▶ _Work item_
Somewhere below, one line contains "rewrite zlen_ustack. replace" and a later line contains "eapply wp_bind, wp_conseq;". Output those two lines and everything between them exactly, and nothing else.
--- Data for this exercise Enclosed Below ---
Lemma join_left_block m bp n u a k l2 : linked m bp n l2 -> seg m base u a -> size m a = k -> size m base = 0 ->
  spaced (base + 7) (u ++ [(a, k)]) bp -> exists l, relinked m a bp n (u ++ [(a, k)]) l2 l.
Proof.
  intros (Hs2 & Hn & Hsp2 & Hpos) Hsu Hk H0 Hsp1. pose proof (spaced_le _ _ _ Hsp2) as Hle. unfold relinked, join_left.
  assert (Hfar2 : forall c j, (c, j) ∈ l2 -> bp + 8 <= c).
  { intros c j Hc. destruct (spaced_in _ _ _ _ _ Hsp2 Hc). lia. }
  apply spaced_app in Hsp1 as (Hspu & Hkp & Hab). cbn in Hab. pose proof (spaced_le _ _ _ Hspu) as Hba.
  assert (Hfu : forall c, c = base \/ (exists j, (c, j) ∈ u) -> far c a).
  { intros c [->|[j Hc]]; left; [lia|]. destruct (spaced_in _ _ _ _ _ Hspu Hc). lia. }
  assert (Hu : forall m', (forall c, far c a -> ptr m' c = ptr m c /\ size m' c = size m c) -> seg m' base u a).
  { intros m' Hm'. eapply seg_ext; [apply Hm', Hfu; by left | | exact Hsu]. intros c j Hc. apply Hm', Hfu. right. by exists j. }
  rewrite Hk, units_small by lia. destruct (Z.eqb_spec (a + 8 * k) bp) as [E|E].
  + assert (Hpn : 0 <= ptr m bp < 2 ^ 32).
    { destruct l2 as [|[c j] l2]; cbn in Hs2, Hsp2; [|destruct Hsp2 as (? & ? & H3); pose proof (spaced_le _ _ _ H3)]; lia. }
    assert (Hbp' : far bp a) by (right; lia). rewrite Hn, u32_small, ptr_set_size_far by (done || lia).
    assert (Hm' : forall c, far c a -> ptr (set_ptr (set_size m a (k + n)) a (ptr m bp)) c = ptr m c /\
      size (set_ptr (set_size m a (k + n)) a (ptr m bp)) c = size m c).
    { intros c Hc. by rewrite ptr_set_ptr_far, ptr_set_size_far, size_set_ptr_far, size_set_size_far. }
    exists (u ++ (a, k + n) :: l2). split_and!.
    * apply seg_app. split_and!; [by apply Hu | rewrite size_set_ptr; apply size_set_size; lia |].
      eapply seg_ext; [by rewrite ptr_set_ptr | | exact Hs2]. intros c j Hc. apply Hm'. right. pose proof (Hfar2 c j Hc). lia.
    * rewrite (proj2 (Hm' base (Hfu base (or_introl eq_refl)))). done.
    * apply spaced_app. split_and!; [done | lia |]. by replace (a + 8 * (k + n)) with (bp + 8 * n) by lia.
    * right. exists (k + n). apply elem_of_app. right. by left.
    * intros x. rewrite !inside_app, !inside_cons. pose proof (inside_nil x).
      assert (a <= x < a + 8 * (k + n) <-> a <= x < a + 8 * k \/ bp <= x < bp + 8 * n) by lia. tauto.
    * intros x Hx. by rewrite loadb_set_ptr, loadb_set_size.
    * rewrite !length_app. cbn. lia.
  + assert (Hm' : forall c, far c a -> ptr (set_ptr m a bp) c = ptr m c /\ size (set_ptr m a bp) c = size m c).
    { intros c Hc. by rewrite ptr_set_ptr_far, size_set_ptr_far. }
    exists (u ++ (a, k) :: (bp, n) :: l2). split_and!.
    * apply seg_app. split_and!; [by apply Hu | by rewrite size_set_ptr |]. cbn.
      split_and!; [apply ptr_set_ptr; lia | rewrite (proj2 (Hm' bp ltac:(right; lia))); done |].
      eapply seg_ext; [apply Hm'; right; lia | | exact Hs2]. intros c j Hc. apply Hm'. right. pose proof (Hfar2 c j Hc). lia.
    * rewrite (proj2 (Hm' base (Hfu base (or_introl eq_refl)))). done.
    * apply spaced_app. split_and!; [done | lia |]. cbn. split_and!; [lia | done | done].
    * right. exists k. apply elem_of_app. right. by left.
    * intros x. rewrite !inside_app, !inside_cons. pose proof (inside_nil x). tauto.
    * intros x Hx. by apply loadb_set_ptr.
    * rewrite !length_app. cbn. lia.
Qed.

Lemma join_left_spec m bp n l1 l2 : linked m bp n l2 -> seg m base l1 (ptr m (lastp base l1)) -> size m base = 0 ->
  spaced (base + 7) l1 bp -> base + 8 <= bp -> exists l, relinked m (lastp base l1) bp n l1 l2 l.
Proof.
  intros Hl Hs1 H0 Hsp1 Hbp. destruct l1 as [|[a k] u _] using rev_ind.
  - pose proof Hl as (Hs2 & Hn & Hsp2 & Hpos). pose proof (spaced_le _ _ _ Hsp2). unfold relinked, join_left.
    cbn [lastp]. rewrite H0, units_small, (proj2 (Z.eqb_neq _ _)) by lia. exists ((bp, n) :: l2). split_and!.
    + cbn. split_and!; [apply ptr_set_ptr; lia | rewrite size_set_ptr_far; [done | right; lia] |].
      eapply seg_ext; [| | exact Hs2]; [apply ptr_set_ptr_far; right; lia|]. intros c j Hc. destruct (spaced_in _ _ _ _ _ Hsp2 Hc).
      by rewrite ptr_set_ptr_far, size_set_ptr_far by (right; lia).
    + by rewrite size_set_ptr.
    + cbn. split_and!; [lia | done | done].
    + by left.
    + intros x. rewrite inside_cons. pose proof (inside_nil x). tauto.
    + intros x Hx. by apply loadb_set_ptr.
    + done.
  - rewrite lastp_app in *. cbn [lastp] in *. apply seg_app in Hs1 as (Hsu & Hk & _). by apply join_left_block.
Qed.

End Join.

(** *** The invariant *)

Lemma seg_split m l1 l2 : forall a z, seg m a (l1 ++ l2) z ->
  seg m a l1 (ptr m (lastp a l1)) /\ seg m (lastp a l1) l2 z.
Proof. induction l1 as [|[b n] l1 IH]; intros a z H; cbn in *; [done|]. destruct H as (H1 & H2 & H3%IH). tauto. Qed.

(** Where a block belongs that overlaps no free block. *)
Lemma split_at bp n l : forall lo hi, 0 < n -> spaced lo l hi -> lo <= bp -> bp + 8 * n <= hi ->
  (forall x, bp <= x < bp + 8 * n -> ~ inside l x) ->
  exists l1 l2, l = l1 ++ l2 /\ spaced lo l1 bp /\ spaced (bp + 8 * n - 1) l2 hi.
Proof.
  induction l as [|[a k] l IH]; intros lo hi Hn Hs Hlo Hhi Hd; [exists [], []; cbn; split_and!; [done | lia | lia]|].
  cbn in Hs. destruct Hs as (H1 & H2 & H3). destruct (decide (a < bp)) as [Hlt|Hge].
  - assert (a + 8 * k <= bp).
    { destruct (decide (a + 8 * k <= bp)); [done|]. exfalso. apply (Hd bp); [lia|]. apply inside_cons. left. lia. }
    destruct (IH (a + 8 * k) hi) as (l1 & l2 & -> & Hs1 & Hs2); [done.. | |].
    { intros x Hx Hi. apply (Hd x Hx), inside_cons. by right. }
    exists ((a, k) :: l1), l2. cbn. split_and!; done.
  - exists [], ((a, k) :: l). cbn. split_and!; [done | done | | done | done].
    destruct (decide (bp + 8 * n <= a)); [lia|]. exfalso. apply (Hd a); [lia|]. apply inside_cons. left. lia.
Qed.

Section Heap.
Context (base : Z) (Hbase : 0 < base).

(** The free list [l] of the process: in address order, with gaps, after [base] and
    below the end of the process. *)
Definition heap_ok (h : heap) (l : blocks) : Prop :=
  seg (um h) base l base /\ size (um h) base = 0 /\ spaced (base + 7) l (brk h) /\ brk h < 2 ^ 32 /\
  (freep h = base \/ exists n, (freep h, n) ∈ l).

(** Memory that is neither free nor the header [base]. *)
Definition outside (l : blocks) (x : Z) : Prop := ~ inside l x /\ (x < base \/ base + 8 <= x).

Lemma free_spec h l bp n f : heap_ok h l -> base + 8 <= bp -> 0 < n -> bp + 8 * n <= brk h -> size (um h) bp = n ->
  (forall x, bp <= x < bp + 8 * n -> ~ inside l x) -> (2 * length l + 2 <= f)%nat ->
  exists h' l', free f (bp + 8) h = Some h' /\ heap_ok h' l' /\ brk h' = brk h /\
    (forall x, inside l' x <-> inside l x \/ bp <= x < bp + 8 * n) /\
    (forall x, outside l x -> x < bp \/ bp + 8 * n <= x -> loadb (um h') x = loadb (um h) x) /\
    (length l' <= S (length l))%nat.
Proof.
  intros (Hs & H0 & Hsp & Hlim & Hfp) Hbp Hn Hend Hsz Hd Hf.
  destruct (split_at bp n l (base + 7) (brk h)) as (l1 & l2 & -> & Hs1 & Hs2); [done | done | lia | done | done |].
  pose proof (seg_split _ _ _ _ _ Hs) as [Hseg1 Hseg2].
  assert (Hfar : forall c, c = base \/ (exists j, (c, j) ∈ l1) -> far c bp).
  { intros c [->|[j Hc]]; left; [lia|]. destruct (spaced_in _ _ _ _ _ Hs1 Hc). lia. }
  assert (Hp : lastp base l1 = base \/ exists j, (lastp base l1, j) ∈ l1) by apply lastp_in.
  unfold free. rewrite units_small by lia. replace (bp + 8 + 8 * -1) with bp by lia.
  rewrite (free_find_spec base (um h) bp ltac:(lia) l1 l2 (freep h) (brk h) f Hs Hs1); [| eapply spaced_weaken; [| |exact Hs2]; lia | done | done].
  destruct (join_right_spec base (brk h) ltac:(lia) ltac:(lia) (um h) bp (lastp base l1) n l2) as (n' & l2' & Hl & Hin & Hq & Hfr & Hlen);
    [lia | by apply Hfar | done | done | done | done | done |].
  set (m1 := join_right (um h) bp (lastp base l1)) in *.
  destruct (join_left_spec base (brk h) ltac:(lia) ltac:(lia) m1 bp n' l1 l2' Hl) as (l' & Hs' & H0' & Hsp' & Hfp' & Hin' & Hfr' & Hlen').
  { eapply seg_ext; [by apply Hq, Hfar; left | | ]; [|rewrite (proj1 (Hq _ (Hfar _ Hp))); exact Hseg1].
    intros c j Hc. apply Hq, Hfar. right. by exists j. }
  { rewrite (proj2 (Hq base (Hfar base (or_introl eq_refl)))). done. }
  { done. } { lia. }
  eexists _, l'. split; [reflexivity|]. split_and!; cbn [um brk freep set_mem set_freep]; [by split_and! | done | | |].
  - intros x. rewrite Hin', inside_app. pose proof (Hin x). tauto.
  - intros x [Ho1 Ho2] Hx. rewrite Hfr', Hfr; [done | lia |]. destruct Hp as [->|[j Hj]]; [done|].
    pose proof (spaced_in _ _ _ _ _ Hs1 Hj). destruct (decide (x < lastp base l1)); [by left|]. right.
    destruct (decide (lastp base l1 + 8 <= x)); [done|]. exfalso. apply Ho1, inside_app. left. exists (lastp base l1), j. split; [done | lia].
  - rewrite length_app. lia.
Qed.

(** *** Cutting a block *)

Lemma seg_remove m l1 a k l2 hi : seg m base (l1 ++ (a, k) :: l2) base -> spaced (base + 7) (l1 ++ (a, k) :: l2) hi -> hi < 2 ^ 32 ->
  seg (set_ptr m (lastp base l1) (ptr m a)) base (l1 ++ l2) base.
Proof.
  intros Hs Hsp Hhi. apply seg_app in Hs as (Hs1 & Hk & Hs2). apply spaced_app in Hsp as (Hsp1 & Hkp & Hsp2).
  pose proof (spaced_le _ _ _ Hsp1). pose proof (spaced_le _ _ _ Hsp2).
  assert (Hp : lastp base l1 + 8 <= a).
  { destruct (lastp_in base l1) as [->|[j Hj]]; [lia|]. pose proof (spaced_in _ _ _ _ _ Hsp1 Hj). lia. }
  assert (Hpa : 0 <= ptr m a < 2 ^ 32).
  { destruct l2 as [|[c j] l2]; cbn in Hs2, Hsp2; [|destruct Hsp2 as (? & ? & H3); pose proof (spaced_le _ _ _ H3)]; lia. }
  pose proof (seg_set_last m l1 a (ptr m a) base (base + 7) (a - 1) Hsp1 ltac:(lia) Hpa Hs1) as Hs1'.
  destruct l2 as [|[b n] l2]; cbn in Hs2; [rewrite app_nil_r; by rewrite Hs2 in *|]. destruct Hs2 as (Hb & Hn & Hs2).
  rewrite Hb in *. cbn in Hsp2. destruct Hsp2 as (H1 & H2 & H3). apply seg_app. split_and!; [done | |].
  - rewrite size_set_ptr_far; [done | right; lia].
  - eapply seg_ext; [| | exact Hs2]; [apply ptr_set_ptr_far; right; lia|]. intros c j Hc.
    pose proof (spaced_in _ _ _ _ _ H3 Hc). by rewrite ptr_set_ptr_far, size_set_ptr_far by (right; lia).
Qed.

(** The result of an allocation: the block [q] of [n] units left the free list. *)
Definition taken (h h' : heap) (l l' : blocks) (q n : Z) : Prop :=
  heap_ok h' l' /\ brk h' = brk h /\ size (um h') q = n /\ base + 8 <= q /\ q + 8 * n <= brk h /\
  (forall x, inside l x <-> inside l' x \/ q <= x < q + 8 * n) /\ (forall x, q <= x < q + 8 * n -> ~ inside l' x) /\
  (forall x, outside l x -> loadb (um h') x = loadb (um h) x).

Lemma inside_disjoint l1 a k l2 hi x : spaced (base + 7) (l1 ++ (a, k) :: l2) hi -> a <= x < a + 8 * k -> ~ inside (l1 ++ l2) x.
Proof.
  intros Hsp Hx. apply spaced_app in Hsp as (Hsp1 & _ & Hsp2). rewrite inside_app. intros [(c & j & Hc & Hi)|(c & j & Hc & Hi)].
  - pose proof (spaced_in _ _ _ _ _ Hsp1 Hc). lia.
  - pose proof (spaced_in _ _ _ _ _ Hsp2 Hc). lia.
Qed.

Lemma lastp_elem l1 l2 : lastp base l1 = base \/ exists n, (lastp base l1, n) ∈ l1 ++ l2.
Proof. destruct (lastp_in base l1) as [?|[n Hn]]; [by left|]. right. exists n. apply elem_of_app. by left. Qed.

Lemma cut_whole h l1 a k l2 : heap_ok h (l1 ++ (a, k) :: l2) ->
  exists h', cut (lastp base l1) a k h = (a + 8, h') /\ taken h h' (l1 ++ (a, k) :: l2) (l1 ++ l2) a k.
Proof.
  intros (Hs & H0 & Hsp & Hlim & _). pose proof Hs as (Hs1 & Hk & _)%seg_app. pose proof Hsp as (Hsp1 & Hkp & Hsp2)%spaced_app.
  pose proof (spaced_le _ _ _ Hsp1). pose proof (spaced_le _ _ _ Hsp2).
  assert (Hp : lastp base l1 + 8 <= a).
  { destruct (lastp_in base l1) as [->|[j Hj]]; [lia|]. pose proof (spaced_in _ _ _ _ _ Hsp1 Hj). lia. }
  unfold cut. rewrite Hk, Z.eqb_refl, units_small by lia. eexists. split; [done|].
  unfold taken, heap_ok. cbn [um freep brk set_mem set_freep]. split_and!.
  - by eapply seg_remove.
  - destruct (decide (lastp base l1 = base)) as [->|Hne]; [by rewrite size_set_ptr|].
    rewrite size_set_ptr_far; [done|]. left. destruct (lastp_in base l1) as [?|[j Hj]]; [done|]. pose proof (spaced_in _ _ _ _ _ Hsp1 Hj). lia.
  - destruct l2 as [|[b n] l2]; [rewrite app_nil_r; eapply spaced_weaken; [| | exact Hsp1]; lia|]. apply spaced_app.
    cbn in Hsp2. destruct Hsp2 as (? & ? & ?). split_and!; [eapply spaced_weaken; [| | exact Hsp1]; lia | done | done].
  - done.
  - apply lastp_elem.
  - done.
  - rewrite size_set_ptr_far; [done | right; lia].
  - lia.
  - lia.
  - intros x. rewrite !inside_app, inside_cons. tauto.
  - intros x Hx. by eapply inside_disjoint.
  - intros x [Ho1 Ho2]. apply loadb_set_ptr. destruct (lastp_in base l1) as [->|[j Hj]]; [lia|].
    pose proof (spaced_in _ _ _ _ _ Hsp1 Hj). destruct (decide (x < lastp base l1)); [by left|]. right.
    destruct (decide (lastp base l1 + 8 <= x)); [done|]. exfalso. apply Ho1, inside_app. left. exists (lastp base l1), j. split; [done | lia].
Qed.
--- End of Enclosed Data for this exercise ---
--- Data for this exercise Enclosed Below ---
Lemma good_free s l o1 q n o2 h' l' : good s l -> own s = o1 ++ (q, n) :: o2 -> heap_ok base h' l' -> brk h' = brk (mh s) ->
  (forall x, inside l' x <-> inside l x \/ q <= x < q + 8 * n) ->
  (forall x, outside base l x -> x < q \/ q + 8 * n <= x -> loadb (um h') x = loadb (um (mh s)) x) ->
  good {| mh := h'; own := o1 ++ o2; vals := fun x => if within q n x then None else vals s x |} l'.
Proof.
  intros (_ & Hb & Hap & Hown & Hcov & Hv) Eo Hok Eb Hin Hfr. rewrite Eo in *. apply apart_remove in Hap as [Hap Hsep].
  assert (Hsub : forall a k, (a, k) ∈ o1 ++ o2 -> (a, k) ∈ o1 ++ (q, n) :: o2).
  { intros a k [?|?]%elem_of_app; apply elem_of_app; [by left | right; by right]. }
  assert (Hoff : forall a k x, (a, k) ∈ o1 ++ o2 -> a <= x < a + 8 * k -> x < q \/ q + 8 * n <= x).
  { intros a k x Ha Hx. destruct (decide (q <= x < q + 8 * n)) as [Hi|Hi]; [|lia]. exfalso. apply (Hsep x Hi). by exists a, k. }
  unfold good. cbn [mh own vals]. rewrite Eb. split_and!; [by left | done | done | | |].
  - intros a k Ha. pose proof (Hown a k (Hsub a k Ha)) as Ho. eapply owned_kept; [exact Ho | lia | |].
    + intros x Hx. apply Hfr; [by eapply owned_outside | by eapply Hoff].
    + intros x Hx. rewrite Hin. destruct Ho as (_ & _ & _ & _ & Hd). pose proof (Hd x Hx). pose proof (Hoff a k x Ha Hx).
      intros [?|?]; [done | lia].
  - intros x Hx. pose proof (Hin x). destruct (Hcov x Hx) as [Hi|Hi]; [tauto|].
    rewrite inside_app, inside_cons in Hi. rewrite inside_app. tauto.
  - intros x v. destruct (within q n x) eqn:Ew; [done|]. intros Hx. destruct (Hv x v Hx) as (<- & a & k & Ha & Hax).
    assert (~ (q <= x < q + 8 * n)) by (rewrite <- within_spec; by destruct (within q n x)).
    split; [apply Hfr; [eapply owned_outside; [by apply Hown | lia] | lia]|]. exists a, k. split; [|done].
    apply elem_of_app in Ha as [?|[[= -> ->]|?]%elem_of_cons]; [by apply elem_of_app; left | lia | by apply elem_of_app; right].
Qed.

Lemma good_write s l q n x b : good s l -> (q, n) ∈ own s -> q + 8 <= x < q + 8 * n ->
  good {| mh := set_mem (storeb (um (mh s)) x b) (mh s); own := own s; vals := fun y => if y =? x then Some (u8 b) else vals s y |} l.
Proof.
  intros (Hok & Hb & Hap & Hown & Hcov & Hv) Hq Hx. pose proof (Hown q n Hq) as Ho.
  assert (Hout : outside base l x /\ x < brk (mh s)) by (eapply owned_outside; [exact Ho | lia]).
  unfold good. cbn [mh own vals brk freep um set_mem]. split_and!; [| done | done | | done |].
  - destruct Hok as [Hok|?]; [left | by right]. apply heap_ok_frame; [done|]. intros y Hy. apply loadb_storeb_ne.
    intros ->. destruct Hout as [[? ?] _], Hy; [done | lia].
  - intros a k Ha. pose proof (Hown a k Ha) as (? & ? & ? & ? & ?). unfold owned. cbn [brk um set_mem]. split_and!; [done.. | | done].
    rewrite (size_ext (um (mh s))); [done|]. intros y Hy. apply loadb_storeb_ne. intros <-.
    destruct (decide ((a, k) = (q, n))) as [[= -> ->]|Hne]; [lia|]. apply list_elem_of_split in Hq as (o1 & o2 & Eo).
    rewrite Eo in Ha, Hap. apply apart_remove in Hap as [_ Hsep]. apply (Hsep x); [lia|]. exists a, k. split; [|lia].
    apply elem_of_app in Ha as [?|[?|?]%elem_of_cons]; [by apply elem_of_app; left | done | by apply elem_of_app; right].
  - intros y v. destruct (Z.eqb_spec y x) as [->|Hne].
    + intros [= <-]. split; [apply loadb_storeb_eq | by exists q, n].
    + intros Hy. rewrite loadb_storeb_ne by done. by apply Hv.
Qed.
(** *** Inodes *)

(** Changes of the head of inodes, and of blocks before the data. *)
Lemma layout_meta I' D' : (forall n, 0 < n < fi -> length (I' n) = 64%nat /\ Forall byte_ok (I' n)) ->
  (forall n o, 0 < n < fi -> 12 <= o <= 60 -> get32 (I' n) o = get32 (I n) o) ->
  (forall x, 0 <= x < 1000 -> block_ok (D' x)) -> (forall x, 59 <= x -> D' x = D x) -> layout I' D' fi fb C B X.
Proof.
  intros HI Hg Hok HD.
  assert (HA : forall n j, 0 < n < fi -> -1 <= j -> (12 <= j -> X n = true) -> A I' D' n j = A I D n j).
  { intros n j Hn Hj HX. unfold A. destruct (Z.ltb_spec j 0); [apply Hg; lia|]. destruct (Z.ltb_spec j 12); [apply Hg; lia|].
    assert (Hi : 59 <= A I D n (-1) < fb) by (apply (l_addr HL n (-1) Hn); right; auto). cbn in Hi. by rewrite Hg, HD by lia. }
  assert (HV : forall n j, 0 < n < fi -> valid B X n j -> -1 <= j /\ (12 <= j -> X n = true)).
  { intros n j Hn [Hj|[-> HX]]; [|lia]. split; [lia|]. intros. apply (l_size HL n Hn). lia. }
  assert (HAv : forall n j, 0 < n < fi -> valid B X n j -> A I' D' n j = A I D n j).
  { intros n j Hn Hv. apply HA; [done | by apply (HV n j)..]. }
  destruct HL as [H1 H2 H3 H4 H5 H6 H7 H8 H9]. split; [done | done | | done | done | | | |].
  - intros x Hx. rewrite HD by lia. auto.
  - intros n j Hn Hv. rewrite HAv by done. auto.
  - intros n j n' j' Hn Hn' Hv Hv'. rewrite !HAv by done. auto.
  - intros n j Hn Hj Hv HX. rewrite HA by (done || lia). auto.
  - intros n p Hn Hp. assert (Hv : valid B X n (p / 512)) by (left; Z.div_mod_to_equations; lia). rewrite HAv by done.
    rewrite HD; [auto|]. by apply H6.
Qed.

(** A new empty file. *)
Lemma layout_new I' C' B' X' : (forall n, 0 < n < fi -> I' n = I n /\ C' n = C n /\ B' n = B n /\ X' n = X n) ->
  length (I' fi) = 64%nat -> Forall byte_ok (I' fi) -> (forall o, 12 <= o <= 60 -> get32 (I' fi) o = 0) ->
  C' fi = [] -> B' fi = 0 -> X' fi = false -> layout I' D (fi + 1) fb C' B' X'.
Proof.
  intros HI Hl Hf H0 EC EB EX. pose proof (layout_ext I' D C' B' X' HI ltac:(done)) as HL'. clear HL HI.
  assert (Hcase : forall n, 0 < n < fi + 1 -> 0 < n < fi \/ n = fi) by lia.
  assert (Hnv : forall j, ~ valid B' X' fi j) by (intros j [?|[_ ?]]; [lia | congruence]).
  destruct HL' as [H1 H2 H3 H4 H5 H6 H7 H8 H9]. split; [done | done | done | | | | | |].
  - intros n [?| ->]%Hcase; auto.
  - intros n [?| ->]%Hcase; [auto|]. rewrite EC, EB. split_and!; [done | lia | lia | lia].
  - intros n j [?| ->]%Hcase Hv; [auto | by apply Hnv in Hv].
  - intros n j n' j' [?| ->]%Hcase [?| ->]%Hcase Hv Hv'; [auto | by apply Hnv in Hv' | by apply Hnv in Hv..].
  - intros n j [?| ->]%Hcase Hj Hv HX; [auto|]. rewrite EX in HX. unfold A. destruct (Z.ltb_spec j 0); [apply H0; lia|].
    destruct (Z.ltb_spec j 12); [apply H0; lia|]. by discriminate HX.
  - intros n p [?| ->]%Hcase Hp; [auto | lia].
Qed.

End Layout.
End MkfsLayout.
--- End of Enclosed Data for this exercise ---
--- Data for this exercise Enclosed Below ---
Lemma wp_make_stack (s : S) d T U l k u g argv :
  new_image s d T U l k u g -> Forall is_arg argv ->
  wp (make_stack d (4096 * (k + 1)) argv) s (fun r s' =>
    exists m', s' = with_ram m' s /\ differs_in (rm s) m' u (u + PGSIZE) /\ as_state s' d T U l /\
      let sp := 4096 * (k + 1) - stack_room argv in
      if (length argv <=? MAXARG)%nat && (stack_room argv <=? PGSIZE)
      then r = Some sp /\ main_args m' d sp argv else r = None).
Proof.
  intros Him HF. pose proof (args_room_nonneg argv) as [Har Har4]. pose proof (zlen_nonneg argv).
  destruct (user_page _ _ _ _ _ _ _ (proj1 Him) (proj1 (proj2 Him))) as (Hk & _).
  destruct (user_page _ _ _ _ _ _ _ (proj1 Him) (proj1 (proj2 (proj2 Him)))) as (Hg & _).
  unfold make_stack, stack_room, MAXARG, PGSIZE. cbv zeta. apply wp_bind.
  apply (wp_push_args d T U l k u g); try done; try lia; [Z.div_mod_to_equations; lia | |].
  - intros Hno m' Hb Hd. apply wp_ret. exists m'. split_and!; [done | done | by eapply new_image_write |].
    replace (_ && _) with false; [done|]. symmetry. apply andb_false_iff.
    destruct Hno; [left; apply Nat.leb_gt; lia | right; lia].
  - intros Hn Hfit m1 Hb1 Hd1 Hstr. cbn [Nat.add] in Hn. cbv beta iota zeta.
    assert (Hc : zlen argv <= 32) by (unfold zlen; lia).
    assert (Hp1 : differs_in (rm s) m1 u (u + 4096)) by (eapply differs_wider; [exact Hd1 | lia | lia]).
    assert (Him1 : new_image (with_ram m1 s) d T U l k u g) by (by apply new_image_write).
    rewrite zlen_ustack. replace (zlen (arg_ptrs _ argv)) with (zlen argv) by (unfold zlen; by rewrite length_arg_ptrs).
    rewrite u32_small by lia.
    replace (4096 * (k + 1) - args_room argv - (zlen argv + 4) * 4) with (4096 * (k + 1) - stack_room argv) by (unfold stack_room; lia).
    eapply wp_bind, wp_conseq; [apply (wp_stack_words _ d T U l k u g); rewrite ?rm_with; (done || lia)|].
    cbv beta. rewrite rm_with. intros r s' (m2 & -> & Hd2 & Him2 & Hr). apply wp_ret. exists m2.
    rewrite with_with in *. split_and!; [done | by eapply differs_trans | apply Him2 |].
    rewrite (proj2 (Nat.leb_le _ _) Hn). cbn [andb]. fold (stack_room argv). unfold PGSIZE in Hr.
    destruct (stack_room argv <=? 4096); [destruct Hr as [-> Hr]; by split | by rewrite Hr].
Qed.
--- End of Enclosed Data for this exercise ---
▶ _The completed task_
    rewrite zlen_ustack. replace (zlen (arg_ptrs _ argv)) with (zlen argv) by (unfold zlen; by rewrite length_arg_ptrs).
    rewrite u32_small by lia.
    replace (4096 * (k + 1) - args_room argv - (zlen argv + 4) * 4) with (4096 * (k + 1) - stack_room argv) by (unfold stack_room; lia).
    eapply wp_bind, wp_conseq; [apply (wp_stack_words _ d T U l k u g); rewrite ?rm_with; (done || lia)|].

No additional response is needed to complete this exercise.